▶ What to work on: Your task is to copy the lines of the data below from the line holding "f.1 <> name" through the line holding "Definition receive_all (outtx", inclusive, exactly and with nothing added.

========================================================================

Lemma EcuManager_new_ok {V} (vd : dresult V) type_ db naming protocol c e :
  com_params_ok c -> EcuManager_new to_lowercase vd type_ db naming protocol c = Ok e ->
  description_ok e /\ duplicating_ecu_names e = None.
Proof.
  intros Hc H. pose proof Hc as (Hg & Hl & _). destruct type_; cbn in H.
  - unfold new_ecu_description in H. do 12 bound H. injection H as <-. split; [|done]. split; cbn.
    + eauto using resolve_logical_address_range.
    + eauto using resolve_logical_address_range.
    + intros ids Hi. destruct a6 as [i f]. cbn in Hi. subst i. by eapply resolve_can_ids_ok.
  - unfold new_functional_description in H. do 2 bound H. injection H as <-. by split.
Qed.
End new.

(** ** Which file is used *)

Abbreviation loaded_file := (string * (EcuDescription * EcuMetadata))%type.

Definition insert_file (loaded : LoadedEcuMap) (f : loaded_file) : LoadedEcuMap := insert_or_update_ecu f.1 f.2.1 f.2.2 loaded.

Definition one_address (files : list loaded_file) : Prop :=
  forall f g, f ∈ files -> g ∈ files -> f.1 = g.1 -> logical_address_eq f.2.1 g.2.1 = true.

Lemma newer_lt a b : newer a b = true <-> OrdersEx.String_as_OT.lt (revision b) (revision a).
Proof.
  assert (Hc : forall s t, String.compare s t = OrdersEx.String_as_OT.compare s t).
  { induction s as [|x s IH]; intros [|y t]; cbn; [done..|]. by rewrite IH. }
  unfold newer, String.ltb, OrdersEx.String_as_OT.lt. rewrite Hc. by destruct (OrdersEx.String_as_OT.compare _ _).
Qed.

Lemma newer_irreflexive e : newer e e = false.
Proof. apply not_true_is_false. rewrite newer_lt. apply irreflexivity, _. Qed.

(** A file that is not newer than one is not newer than a newer one. *)
Lemma newer_mono a b c : newer b a = true -> newer c a = false -> newer c b = false.
Proof.
  intros Hb Hc. destruct (newer c b) eqn:Hcb; [|done]. rewrite newer_lt in Hb, Hcb.
  assert (Ht : OrdersEx.String_as_OT.lt (revision a) (revision c)) by (etrans; [exact Hb|exact Hcb]).
  by rewrite <- newer_lt, Hc in Ht.
Qed.

(** The entry of a name after some files. *)
Definition kept (name : string) (files : list loaded_file) (m : LoadedEcuMap) : Prop :=
  match m !! name with
  | Some (e, meta) => (name, (e, meta)) ∈ files /\ forall f, f ∈ files -> f.1 = name -> newer f.2.1 e = false
  | None => forall f, f ∈ files -> f.1 <> name
  end.
(** ** The receiving task *)

(** The address of the channel a message is put on. *)
Definition destination (r : DiagnosticResponse) : option Z :=
  match r with
  | Ack source _ | Msg source _ _ | NackResponse source _ => Some source
  | GenericNackResponse _ | AliveCheck | TesterPresentNRC _ => None
  end.

Section receiving.
Context (capacity : nat).

Abbreviation channels := (gmap Z Receiver).

Definition handle_ok_response (outtx : channels) (response : DiagnosticResponse) : channels :=
  match destination response with
  | Some addr => alter (fun r => broadcast_send capacity r (Ok response)) addr outtx
  | None => outtx
  end.

(** The channels, and whether a reset of the connection is asked for. *)
Definition handle_response (outtx : channels) (response : option (result ConnectionError DiagnosticResponse)) : channels * bool :=
  match response with
  | Some (Ok response) => (handle_ok_response outtx response, false)
  | Some (Err conn.Closed) => (outtx, true)
  | Some (Err _) | None => (outtx, false)
  end.

(** What the task reads one after the other. *)
Definition receive_all (outtx : channels) (frames : list (option (result ConnectionError DoipPayload))) : channels :=
  foldl (fun outtx f => fst (handle_response outtx (Some (read_response f)))) outtx frames.
End receiving.

(** What arrives on the channel of [addr] when a frame is read. *)
Definition on_channel (addr : Z) (f : option (result ConnectionError DoipPayload)) : option ecu_event :=
  match read_response f with
  | Ok r => if bool_decide (destination r = Some addr) then Some (Ok r) else None
  | Err _ => None
  end.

========================================================================

▶ Task solution:
  | None => forall f, f ∈ files -> f.1 <> name
  end.
(** ** The receiving task *)

(** The address of the channel a message is put on. *)
Definition destination (r : DiagnosticResponse) : option Z :=
  match r with
  | Ack source _ | Msg source _ _ | NackResponse source _ => Some source
  | GenericNackResponse _ | AliveCheck | TesterPresentNRC _ => None
  end.

Section receiving.
Context (capacity : nat).

Abbreviation channels := (gmap Z Receiver).

Definition handle_ok_response (outtx : channels) (response : DiagnosticResponse) : channels :=
  match destination response with
  | Some addr => alter (fun r => broadcast_send capacity r (Ok response)) addr outtx
  | None => outtx
  end.

(** The channels, and whether a reset of the connection is asked for. *)
Definition handle_response (outtx : channels) (response : option (result ConnectionError DiagnosticResponse)) : channels * bool :=
  match response with
  | Some (Ok response) => (handle_ok_response outtx response, false)
  | Some (Err conn.Closed) => (outtx, true)
  | Some (Err _) | None => (outtx, false)
  end.

(** What the task reads one after the other. *)
Definition receive_all (outtx : channels) (frames : list (option (result ConnectionError DoipPayload))) : channels :=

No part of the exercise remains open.